Janet Hoskins will spend three months at the Walter H. Shorenstein Asia-Pacific Research Center as a Lee Kong Chian NUS-Stanford Distinguished Fellow in spring 2013. She is a professor of anthropology and religion at the University of Southern California in Los Angeles.

Her research interests include transnational religion, migration and diaspora in Southeast Asia, and she has done extended field research in Indonesia, Vietnam, Laos and Cambodia. During her time at Shorenstein APARC, she will be completing a book manuscript dealing with Caodaism, a syncretistic Vietnamese religion born in French Indochina, which now has a global following of about four million people, and a considerable presence in California. She is also co-editing (with Viet Thanh Nguyen) a volume introducing the field of Transpacific Studies (to be published by University of Hawaii Press).
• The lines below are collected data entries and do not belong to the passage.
(* ===== verification/Sysfile.v ===== *)
(** * sysfile.c: the file system calls

    Names of inodes and files are indices of their tables.  [goto bad] is the definition
    the branches share. *)

From stdpp Require Import base gmap list strings.
From Stdlib Require Import ZArith Lia.
From S2P Require Import Prelude Params Kmonad Cstring Kalloc Console Vm Bio Log Fs ConsoleDev Pipe.
From S2P Require Import Kstate File Proc Syscall.

Definition sizeof_stat : Z := 20.
Definition bytes16 (v : Z) : list Z := [u8 v; u8 (Z.shiftr v 8)].
Definition bytes32 (v : Z) : list Z := [u8 v; u8 (Z.shiftr v 8); u8 (Z.shiftr v 16); u8 (Z.shiftr v 24)].

(** The working directory, with which a path is looked up. *)
Definition knamei (path : list Z) : M kst (option nat) :=
  d ← gets dsw;
  p ← gets curp;
  cwd ← (if path.[0] =? SLASH then mret 0%nat else defined (p_cwd p));
  infs (namei d cwd path).
Definition knameiparent (path : list Z) : M kst (option (nat * list Z)) :=
  d ← gets dsw;
  p ← gets curp;
  cwd ← (if path.[0] =? SLASH then mret 0%nat else defined (p_cwd p));
  infs (nameiparent d cwd path).
Definition kbegin_op : M kst unit := infs (inlg begin_op).
Definition kend_op : M kst unit := infs (inlg end_op).
Definition inode_at (ip : nat) (s : kst) : inode := thei ip (k_fs s).
Definition upd_inode (ip : nat) (f : inode → inode) : M kst unit := infs (modify (updi ip f)).

Section sysfile.
Context (kend : Z).

(** The descriptor and the file. *)
Definition argfd (n : Z) : M kst (option (nat * nat)) :=
  r ← argint n;
  match (r : option Z) with
  | None => mret None
  | Some fd =>
    p ← gets curp;
    if (fd <? 0) || (fd >=? Z.of_nat NOFILE) then mret None
    else
      mret (match p_ofile p !! Z.to_nat fd with
            | Some (Some f) => Some (Z.to_nat fd, f)
            | _ => None
            end)
  end.

Fixpoint free_fd (l : list (option nat)) (fd : nat) : option nat :=
  match l with
  | [] => None
  | None :: _ => Some fd
  | Some _ :: l' => free_fd l' (S fd)
  end.

Definition set_fd (fd : nat) (f : option nat) : M kst unit :=
  upd_cur (λ p, set_ofile (<[fd := f]> (p_ofile p)) p).

Definition fdalloc (f : nat) : M kst (option nat) :=
  p ← gets curp;
  match free_fd (p_ofile p) 0 with
  | Some fd => set_fd fd (Some f);; mret (Some fd)
  | None => mret None
  end.

Definition sys_dup : M kst Z :=
  r ← argfd 0;
  match (r : option (nat * nat)) with
  | None => mret (-1)
  | Some (_, f) =>
    o ← fdalloc f;
    match (o : option nat) with
    | None => mret (-1)
    | Some fd => filedup f;; mret (Z.of_nat fd)
    end
  end.

(** The arguments of read and write. *)
Definition rw_args : M kst (option (nat * Z * Z)) :=
  r ← argfd 0;
  match (r : option (nat * nat)) with
  | None => mret None
  | Some (_, f) =>
    r ← argint 2;
    match (r : option Z) with
    | None => mret None
    | Some n =>
      r ← argptr 1 n;
      mret ((λ p, (f, n, p)) <$> (r : option Z))
    end
  end.

Definition sys_read : M kst Z :=
  r ← rw_args;
  match (r : option (nat * Z * Z)) with
  | None => mret (-1)
  | Some (f, n, p) =>
    x ← fileread f n;
    ustore p x.2;;
    mret x.1
  end.

(** The bytes of the user buffer, which filewrite takes at once here. *)
Fixpoint uread (n : nat) (a : Z) : M kst (list Z) :=
  match n with
  | O => mret []
  | S n' => c ← uload a; l ← uread n' (a + 1); mret (c :: l)
  end.

Definition sys_write : M kst Z :=
  r ← rw_args;
  match (r : option (nat * Z * Z)) with
  | None => mret (-1)
  | Some (f, n, p) =>
    x ← gets (thef f);
    src ← (if writable x then uread (Z.to_nat n) p else mret []);
    filewrite f src n
  end.

Definition sys_close : M kst Z :=
  r ← argfd 0;
  match (r : option (nat * nat)) with
  | None => mret (-1)
  | Some (fd, f) => set_fd fd None;; fileclose kend f;; mret 0
  end.

Definition store_stat (a : Z) (st : stat) : M kst unit :=
  ustore a (bytes16 (st_type st));;
  ustore (a + 4) (bytes32 (st_dev st));;
  ustore (a + 8) (bytes32 (st_ino st));;
  ustore (a + 12) (bytes16 (st_nlink st));;
  ustore (a + 16) (bytes32 (st_size st)).

Definition sys_fstat : M kst Z :=
  r ← argfd 0;
  match (r : option (nat * nat)) with
  | None => mret (-1)
  | Some (_, f) =>
    r ← argptr 1 sizeof_stat;
    match (r : option Z) with
    | None => mret (-1)
    | Some a =>
      st ← filestat f;
      match (st : option stat) with
      | None => mret (-1)
      | Some st => store_stat a st;; mret 0
      end
    end
  end.

(** ** Links *)

Definition link_bad (ip : nat) : M kst Z :=
  infs (ilock (Some ip));;
  upd_inode ip (λ i, iset_nlink (i16 (i_nlink i - 1)) i);;
  infs (iupdate ip);;
  infs (iunlockput ip);;
  kend_op;;
  mret (-1).

Definition sys_link : M kst Z :=
  old ← argstr 0;
  match (old : option (list Z)) with
  | None => mret (-1)
  | Some old =>
    new ← argstr 1;
    match (new : option (list Z)) with
    | None => mret (-1)
    | Some new =>
      kbegin_op;;
      r ← knamei old;
      match (r : option nat) with
      | None => kend_op;; mret (-1)
      | Some ip =>
        infs (ilock (Some ip));;
        i ← gets (inode_at ip);
        if i_type i =? T_DIR then infs (iunlockput ip);; kend_op;; mret (-1)
        else
          upd_inode ip (λ i, iset_nlink (i16 (i_nlink i + 1)) i);;
          infs (iupdate ip);;
          infs (iunlock (Some ip));;
          r ← knameiparent new;
          match (r : option (nat * list Z)) with
          | None => link_bad ip
          | Some (dp, name) =>
            infs (ilock (Some dp));;
            d ← gets (inode_at dp);
            i ← gets (inode_at ip);
            if negb (i_dev d =? i_dev i) then infs (iunlockput dp);; link_bad ip
            else
              sw ← gets dsw;
              r ← infs (dirlink sw dp name (i_inum i));
              if r <? 0 then infs (iunlockput dp);; link_bad ip
              else
                infs (iunlockput dp);;
                infs (iput ip);;
                kend_op;;
                mret 0
          end
      end
    end
  end.

Fixpoint isdirempty_loop (fuel dp : nat) (off : Z) : M kst bool :=
  match fuel with
  | O => diverge
  | S f =>
    i ← gets (inode_at dp);
    if off <? i_size i then
      sw ← gets dsw;
      r ← infs (readi sw dp off DIRENT);
      if negb (r.1 =? DIRENT) then panic "isdirempty: readi"
      else if negb (de_inum (get_dirent r.2) =? 0) then mret false
      else isdirempty_loop f dp (off + DIRENT)
    else mret true
  end.

Definition isdirempty (dp : nat) : M kst bool :=
  i ← gets (inode_at dp);
  isdirempty_loop (dir_fuel i) dp (2 * DIRENT).

Definition unlink_bad (dp : nat) : M kst Z :=
  infs (iunlockput dp);; kend_op;; mret (-1).

Definition dot : list Z := [46].
Definition dotdot : list Z := [46; 46].

(** The entry of [ip] at [off] of the directory [dp] is cleared, both are locked. *)
Definition unlink_entry (dp ip : nat) (off : Z) : M kst Z :=
  sw ← gets dsw;
  r ← infs (writei sw dp (replicate (Z.to_nat DIRENT) 0) off DIRENT);
  if negb (r =? DIRENT) then panic "unlink: writei"
  else
    i ← gets (inode_at ip);
    (if i_type i =? T_DIR then
       upd_inode dp (λ i, iset_nlink (i16 (i_nlink i - 1)) i);;
       infs (iupdate dp)
     else mret tt);;
    infs (iunlockput dp);;
    upd_inode ip (λ i, iset_nlink (i16 (i_nlink i - 1)) i);;
    infs (iupdate ip);;
    infs (iunlockput ip);;
    kend_op;;
    mret 0.

Definition sys_unlink : M kst Z :=
  path ← argstr 0;
  match (path : option (list Z)) with
  | None => mret (-1)
  | Some path =>
    kbegin_op;;
    r ← knameiparent path;
    match (r : option (nat * list Z)) with
    | None => kend_op;; mret (-1)
    | Some (dp, name) =>
      infs (ilock (Some dp));;
      if (namecmp name dot =? 0) || (namecmp name dotdot =? 0) then unlink_bad dp
      else
        sw ← gets dsw;
        r ← infs (dirlookup sw dp name);
        match (r : option (nat * Z)) with
        | None => unlink_bad dp
        | Some (ip, off) =>
          infs (ilock (Some ip));;
          i ← gets (inode_at ip);
          if i_nlink i <? 1 then panic "unlink: nlink < 1"
          else
            e ← (if i_type i =? T_DIR then isdirempty ip else mret true);
            if negb e then infs (iunlockput ip);; unlink_bad dp
            else unlink_entry dp ip off
        end
    end
  end.

(** ** Creating and opening *)

(** . and .. of a new directory. *)
Definition create_dots (dp ip : nat) : M kst unit :=
  upd_inode dp (λ i, iset_nlink (i16 (i_nlink i + 1)) i);;
  infs (iupdate dp);;
  sw ← gets dsw;
  i ← gets (inode_at ip);
  r ← infs (dirlink sw ip dot (i_inum i));
  if r <? 0 then panic "create dots"
  else
    d ← gets (inode_at dp);
    r ← infs (dirlink sw ip dotdot (i_inum d));
    if r <? 0 then panic "create dots" else mret tt.

Definition create (path : list Z) (type major minor : Z) : M kst (option nat) :=
  r ← knameiparent path;
  match (r : option (nat * list Z)) with
  | None => mret None
  | Some (dp, name) =>
    infs (ilock (Some dp));;
    sw ← gets dsw;
    r ← infs (dirlookup sw dp name);
    match (r : option (nat * Z)) with
    | Some (ip, _) =>
      infs (iunlockput dp);;
      infs (ilock (Some ip));;
      i ← gets (inode_at ip);
      if (type =? T_FILE) && (i_type i =? T_FILE) then mret (Some ip)
      else infs (iunlockput ip);; mret None
    | None =>
      d ← gets (inode_at dp);
      ip ← infs (ialloc (i_dev d) type);
      infs (ilock (Some ip));;
      upd_inode ip (λ i, iset_nlink 1 (iset_devno major minor i));;
      infs (iupdate ip);;
      (if type =? T_DIR then create_dots dp ip else mret tt);;
      i ← gets (inode_at ip);
      r ← infs (dirlink sw dp name (i_inum i));
      if r <? 0 then panic "create: dirlink"
      else infs (iunlockput dp);; mret (Some ip)
    end
  end.

(** The inode sys_open opens, locked. *)
Definition open_inode (path : list Z) (omode : Z) : M kst (option nat) :=
  if has omode O_CREATE then create path T_FILE 0 0
  else
    r ← knamei path;
    match (r : option nat) with
    | None => mret None
    | Some ip =>
      infs (ilock (Some ip));;
      i ← gets (inode_at ip);
      if (i_type i =? T_DIR) && negb (omode =? O_RDONLY) then infs (iunlockput ip);; mret None
      else mret (Some ip)
    end.

Definition sys_open : M kst Z :=
  path ← argstr 0;
  match (path : option (list Z)) with
  | None => mret (-1)
  | Some path =>
    om ← argint 1;
    match (om : option Z) with
    | None => mret (-1)
    | Some omode =>
      kbegin_op;;
      r ← open_inode path omode;
      match (r : option nat) with
      | None => kend_op;; mret (-1)
      | Some ip =>
        f ← filealloc;
        fd ← (match (f : option nat) with Some f => fdalloc f | None => mret None end);
        match (f : option nat), (fd : option nat) with
        | Some f, Some fd =>
          infs (iunlock (Some ip));;
          kend_op;;
          modify (updf f (λ x, File FD_INODE (fref x) (negb (has omode O_WRONLY))
                                 (has omode O_WRONLY || has omode O_RDWR) (fpipe x) ip 0));;
          mret (Z.of_nat fd)
        | f, _ =>
          (match f with Some f => fileclose kend f | None => mret tt end);;
          infs (iunlockput ip);;
          kend_op;;
          mret (-1)
        end
      end
    end
  end.

Definition sys_mkdir : M kst Z :=
  kbegin_op;;
  path ← argstr 0;
  r ← (match (path : option (list Z)) with Some path => create path T_DIR 0 0 | None => mret None end);
  match (r : option nat) with
  | None => kend_op;; mret (-1)
  | Some ip => infs (iunlockput ip);; kend_op;; mret 0
  end.

(** The path and the numbers sys_mknod gets. *)
Definition mknod_args : M kst (option (list Z * Z * Z)) :=
  path ← argstr 0;
  match (path : option (list Z)) with
  | None => mret None
  | Some path =>
    mj ← argint 1;
    match (mj : option Z) with
    | None => mret None
    | Some mj => mn ← argint 2; mret ((λ mn, (path, mj, mn)) <$> (mn : option Z))
    end
  end.

Definition sys_mknod : M kst Z :=
  kbegin_op;;
  a ← mknod_args;
  r ← (match (a : option (list Z * Z * Z)) with
       | Some (path, mj, mn) => create path T_DEV (i16 mj) (i16 mn)
       | None => mret None
       end);
  match (r : option nat) with
  | None => kend_op;; mret (-1)
  | Some ip => infs (iunlockput ip);; kend_op;; mret 0
  end.

Definition sys_chdir : M kst Z :=
  kbegin_op;;
  path ← argstr 0;
  r ← (match (path : option (list Z)) with Some path => knamei path | None => mret None end);
  match (r : option nat) with
  | None => kend_op;; mret (-1)
  | Some ip =>
    infs (ilock (Some ip));;
    i ← gets (inode_at ip);
    if negb (i_type i =? T_DIR) then infs (iunlockput ip);; kend_op;; mret (-1)
    else
      infs (iunlock (Some ip));;
      p ← gets curp;
      cwd ← defined (p_cwd p);
      infs (iput cwd);;
      kend_op;;
      upd_cur (set_cwd (Some ip));;
      mret 0
  end.

Definition sys_pipe : M kst Z :=
  r ← argptr 0 8;
  match (r : option Z) with
  | None => mret (-1)
  | Some a =>
    r ← pipealloc kend;
    match (r : option (nat * nat)) with
    | None => mret (-1)
    | Some (rf, wf) =>
      fd0 ← fdalloc rf;
      fd1 ← (match (fd0 : option nat) with Some _ => fdalloc wf | None => mret None end);
      match (fd0 : option nat), (fd1 : option nat) with
      | Some fd0, Some fd1 =>
        ustore a (bytes32 (Z.of_nat fd0));;
        ustore (a + 4) (bytes32 (Z.of_nat fd1));;
        mret 0
      | fd0, _ =>
        (match fd0 with Some fd0 => set_fd fd0 None | None => mret tt end);;
        fileclose kend rf;;
        fileclose kend wf;;
        mret (-1)
      end
    end
  end.
End sysfile.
Hoskins is the author of The Play of Time: Kodi Perspectives on History, Calendars and Exchange (University of California, 1996 Benda Prize in Southeast Asian Studies), and Biographical Objects: How Things Tells the Stories of People’s Lives (Routledge 1998). She is the contributing editor of Headhunting and the Social Imagination in Southeast Asia (Stanford 1996), A Space Between Oneself and Oneself: Anthropology as a Search for the Subject (Donizelli 1999), and Fragments from Forests and Libraries (Carolina Academic Press 2001). Hoskins has also produced and written three ethnographic documentaries, including The Left Eye of God: Caodaism Travels from Vietnam to California (distributed by Documentary Educational Resources).

Hoskins holds an MA and PhD in anthropology from Harvard University, and a BA in anthropology from Pomona College. She has been a visiting researcher at the Institute for Advanced Study at Princeton, the Getty Research Institute, the Kyoto Center for Southeast Asian Studies, the University of Oslo, and the Asia Research Center at the National University of Singapore.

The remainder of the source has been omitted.